(** * FLIP/PIC fluid solver of [src/FluidSim.ts]: model and verified properties

    The development embeds the TypeScript class [FluidSim], its
    [Particle] and the simulation part of the animation frame of
    [src/App.tsx] into Rocq and proves properties of the particle/grid
    transfer, the pressure relaxation, the particle separation, the
    constructor and the step sequence.

    ** Modelling conventions

    - A JavaScript number is an exact rational ([Qc], canonical fractions
      with Leibniz equality).  Rounding of IEEE doubles and of
      [Float32Array] stores is not modelled.  Whatever would leave the
      rationals in JavaScript (a quotient by zero, arithmetic on the
      [undefined] read outside an array) is the outcome [Err NotRational];
      so on every [Ok] path the model computes what the source computes
      in exact arithmetic.
    - [Math.sin], [Math.sqrt] and [Math.random] are parameters
      ([Math_sin], [Math_sqrt], [Math_random]): their true values are
      irrational or non-deterministic.
    - Typed arrays are lists; a store outside the array is ignored (as for
      a typed array), a read outside yields [None] (JavaScript
      [undefined]).  Index arithmetic is done in [Z].
    - Exceptions are outcomes: [RangeError] (negative typed-array length,
      oversized [set]), [TypeError] (field access on [undefined]);
      [Timeout] ends a [while] loop whose fuel is spent.  An allocation
      of any non-negative length succeeds: the memory limit of the
      engine is not modelled. *)

From Stdlib Require Import ZArith QArith Qcanon Qround Lia Lqa Zdivisibility.
From stdpp Require Import base numbers list list_monad option.

Local Open Scope Z_scope.

(** ** Outcomes *)

Inductive error := RangeError | TypeError | NotRational | Timeout.

Inductive outcome (A : Type) :=
  | Ok (a : A)
  | Err (e : error).
Arguments Ok {A} a.
Arguments Err {A} e.

#[export] Instance outcome_ret : MRet outcome := fun A a => Ok a.
#[export] Instance outcome_bind : MBind outcome := fun A B f m =>
  match m with
  | Ok a => f a
  | Err e => Err e
  end.

(** Counted loops [for (k = lo; k < hi; k++)]: pure and effectful. *)
Definition forZ {S : Type} (lo hi : Z) (body : Z -> S -> S) (s : S) : S :=
  foldl (fun acc k => body k acc) s (seqZ lo (hi - lo)).

Fixpoint iterM {S : Type} (body : Z -> S -> outcome S) (ks : list Z) (s : S)
  : outcome S :=
  match ks with
  | [] => Ok s
  | k :: ks' => s' ← body k s; iterM body ks' s'
  end.

Definition forZM {S : Type} (lo hi : Z) (body : Z -> S -> outcome S) (s : S)
  : outcome S :=
  iterM body (seqZ lo (hi - lo)) s.

(** [for (const p of list)] with an effectful body that rewrites [p]. *)
Fixpoint eachM {A : Type} (body : A -> outcome A) (l : list A)
  : outcome (list A) :=
  match l with
  | [] => Ok []
  | a :: l' => a' ← body a; r ← eachM body l'; Ok (a' :: r)
  end.

(** ** Numbers *)

Definition lit (n : Z) (d : positive) : Qc := Q2Qc (n # d).

Definition js_div (a b : Qc) : outcome Qc :=
  if decide (b = 0%Qc) then Err NotRational else Ok (a / b)%Qc.

Definition Math_max (a b : Qc) : Qc := if decide (a < b)%Qc then b else a.
Definition Math_min (a b : Qc) : Qc := if decide (b < a)%Qc then b else a.
Definition Math_abs (a : Qc) : Qc := if decide (a < 0)%Qc then (- a)%Qc else a.
Definition Math_floor (a : Qc) : Z := Qfloor a.
Definition Math_ceil (a : Qc) : Z := Qceiling a.

(** ** Arrays *)

Definition at_ {A : Type} (a : list A) (i : Z) : option A :=
  if decide (0 <= i) then a !! Z.to_nat i else None.

Definition wr {A : Type} (a : list A) (i : Z) (x : A) : list A :=
  if decide (0 <= i) then <[Z.to_nat i := x]> a else a.

(** [a[i] op= e]: read, combine, store; nothing happens outside the array. *)
Definition upd_at {A : Type} (a : list A) (i : Z) (f : A -> A) : list A :=
  match at_ a i with
  | Some x => wr a i (f x)
  | None => a
  end.

(** A read whose value enters arithmetic. *)
Definition rd (a : list Qc) (i : Z) : outcome Qc :=
  match at_ a i with
  | Some x => Ok x
  | None => Err NotRational
  end.

Definition fill {A : Type} (a : list A) (x : A) : list A :=
  replicate (length a) x.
◆ ◆ ◆ ◆
**WHAT TO DO:** The response should hold exactly the lines starting at the line with "Local Open Scope Z_scope." and ending at the line with "#[export] Instance outcome_ret", and no other line of the material above.

**FINISHED EXERCISE:**
Local Open Scope Z_scope.

(** ** Outcomes *)

Inductive error := RangeError | TypeError | NotRational | Timeout.

Inductive outcome (A : Type) :=
  | Ok (a : A)
  | Err (e : error).
Arguments Ok {A} a.
Arguments Err {A} e.

#[export] Instance outcome_ret : MRet outcome := fun A a => Ok a.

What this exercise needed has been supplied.